--- INFORMATION SHOWN Enclosed Below ---

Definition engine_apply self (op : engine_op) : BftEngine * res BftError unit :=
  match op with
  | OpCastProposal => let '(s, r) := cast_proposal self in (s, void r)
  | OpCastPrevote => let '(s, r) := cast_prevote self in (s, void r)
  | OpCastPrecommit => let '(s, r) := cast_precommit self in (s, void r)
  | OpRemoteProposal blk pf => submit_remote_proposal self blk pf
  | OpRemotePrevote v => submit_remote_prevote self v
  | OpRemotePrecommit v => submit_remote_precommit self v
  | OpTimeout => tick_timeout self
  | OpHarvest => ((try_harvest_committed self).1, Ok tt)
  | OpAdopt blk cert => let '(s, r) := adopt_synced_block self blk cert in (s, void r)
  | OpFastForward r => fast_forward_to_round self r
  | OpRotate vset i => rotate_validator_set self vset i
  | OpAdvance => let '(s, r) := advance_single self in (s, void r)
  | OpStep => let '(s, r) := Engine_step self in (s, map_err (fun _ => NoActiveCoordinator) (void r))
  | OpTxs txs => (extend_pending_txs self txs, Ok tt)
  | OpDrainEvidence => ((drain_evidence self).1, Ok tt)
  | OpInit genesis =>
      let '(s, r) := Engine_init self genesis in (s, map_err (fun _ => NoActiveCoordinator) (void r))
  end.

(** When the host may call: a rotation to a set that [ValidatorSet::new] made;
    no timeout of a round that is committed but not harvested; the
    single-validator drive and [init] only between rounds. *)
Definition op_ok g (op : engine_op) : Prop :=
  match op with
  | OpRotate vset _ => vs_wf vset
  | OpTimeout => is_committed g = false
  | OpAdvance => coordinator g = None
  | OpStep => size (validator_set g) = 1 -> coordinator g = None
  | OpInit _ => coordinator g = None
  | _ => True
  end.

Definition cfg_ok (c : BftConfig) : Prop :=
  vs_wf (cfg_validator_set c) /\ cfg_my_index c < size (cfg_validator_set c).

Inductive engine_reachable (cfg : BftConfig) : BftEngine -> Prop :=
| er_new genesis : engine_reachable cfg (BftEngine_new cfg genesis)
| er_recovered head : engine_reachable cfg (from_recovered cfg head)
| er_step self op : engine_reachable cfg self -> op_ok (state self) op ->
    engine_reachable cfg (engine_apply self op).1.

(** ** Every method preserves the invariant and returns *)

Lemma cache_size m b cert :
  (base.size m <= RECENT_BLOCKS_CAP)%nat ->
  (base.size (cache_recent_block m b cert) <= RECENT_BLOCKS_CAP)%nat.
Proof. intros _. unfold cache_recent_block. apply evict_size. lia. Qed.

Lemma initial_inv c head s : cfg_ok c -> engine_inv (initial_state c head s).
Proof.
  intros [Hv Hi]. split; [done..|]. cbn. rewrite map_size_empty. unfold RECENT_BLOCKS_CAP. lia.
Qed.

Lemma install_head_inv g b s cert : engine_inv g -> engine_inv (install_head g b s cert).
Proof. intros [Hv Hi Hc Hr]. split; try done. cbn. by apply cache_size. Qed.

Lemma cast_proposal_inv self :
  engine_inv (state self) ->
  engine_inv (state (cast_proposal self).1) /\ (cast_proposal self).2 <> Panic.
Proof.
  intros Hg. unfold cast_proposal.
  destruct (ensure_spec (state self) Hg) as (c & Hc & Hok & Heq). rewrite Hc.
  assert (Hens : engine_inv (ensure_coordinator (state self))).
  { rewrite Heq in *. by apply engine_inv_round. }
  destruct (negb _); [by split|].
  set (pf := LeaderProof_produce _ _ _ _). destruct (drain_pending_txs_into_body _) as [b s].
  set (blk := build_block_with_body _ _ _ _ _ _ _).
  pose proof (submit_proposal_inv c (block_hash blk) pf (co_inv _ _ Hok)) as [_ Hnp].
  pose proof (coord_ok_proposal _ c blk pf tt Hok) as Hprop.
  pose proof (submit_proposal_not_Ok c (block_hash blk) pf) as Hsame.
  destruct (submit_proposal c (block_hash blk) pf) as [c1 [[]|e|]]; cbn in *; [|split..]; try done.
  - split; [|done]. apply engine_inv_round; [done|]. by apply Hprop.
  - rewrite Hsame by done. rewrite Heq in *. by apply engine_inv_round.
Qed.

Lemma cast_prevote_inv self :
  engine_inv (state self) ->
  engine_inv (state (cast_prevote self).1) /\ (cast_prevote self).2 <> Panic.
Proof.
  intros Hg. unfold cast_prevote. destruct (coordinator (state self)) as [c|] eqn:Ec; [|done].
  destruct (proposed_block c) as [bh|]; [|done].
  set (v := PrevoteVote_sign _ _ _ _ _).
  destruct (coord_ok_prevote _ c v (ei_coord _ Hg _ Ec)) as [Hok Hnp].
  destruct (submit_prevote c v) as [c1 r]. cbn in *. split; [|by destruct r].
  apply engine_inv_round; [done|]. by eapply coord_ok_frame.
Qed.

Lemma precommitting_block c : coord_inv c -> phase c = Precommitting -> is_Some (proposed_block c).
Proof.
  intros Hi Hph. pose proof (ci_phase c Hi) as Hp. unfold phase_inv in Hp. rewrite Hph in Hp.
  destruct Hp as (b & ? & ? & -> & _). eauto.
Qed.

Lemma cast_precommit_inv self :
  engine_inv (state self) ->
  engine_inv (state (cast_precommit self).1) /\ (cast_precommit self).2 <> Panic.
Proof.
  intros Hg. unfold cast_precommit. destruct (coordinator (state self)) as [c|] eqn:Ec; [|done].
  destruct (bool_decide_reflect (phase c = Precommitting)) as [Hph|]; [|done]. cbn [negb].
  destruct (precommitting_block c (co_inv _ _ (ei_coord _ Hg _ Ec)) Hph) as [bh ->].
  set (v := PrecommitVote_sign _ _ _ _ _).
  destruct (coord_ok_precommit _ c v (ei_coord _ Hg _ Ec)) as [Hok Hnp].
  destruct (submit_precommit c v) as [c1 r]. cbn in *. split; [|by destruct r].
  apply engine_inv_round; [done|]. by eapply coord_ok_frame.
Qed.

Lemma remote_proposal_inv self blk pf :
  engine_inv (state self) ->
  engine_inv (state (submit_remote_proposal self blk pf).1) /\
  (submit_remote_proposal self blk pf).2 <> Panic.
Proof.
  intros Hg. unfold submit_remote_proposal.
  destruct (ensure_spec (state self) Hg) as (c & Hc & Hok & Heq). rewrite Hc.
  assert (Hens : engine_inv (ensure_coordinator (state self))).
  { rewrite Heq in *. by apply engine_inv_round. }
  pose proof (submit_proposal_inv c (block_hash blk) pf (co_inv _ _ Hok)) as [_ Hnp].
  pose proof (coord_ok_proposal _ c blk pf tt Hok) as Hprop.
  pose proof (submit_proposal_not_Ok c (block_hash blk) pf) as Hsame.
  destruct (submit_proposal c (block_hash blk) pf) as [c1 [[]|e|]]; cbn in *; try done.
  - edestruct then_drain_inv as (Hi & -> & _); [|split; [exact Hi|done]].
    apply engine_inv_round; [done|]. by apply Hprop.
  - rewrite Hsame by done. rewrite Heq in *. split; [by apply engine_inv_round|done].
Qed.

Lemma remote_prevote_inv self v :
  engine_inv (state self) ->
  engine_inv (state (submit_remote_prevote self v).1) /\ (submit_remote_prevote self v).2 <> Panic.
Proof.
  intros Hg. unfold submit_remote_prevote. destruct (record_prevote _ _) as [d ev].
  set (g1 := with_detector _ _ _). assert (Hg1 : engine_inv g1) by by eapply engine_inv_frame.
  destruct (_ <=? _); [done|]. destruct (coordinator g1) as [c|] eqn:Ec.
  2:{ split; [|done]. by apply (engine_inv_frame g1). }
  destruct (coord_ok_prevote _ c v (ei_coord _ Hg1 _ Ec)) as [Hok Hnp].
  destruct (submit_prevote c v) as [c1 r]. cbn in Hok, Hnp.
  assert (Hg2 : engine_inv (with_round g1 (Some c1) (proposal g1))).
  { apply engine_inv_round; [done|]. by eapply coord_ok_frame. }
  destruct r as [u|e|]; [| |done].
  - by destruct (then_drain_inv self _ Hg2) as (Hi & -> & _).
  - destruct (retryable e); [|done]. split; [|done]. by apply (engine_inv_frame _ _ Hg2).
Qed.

--- End of Enclosed INFORMATION SHOWN ---

- HOW TO COMPLETE THIS TASK
Reproduce exactly every line that sits between the start of the entries and the line bearing "cert in (s, void r)", counting both of those lines.

- EXERCISE SOLUTION
Definition engine_apply self (op : engine_op) : BftEngine * res BftError unit :=
  match op with
  | OpCastProposal => let '(s, r) := cast_proposal self in (s, void r)
  | OpCastPrevote => let '(s, r) := cast_prevote self in (s, void r)
  | OpCastPrecommit => let '(s, r) := cast_precommit self in (s, void r)
  | OpRemoteProposal blk pf => submit_remote_proposal self blk pf
  | OpRemotePrevote v => submit_remote_prevote self v
  | OpRemotePrecommit v => submit_remote_precommit self v
  | OpTimeout => tick_timeout self
  | OpHarvest => ((try_harvest_committed self).1, Ok tt)
  | OpAdopt blk cert => let '(s, r) := adopt_synced_block self blk cert in (s, void r)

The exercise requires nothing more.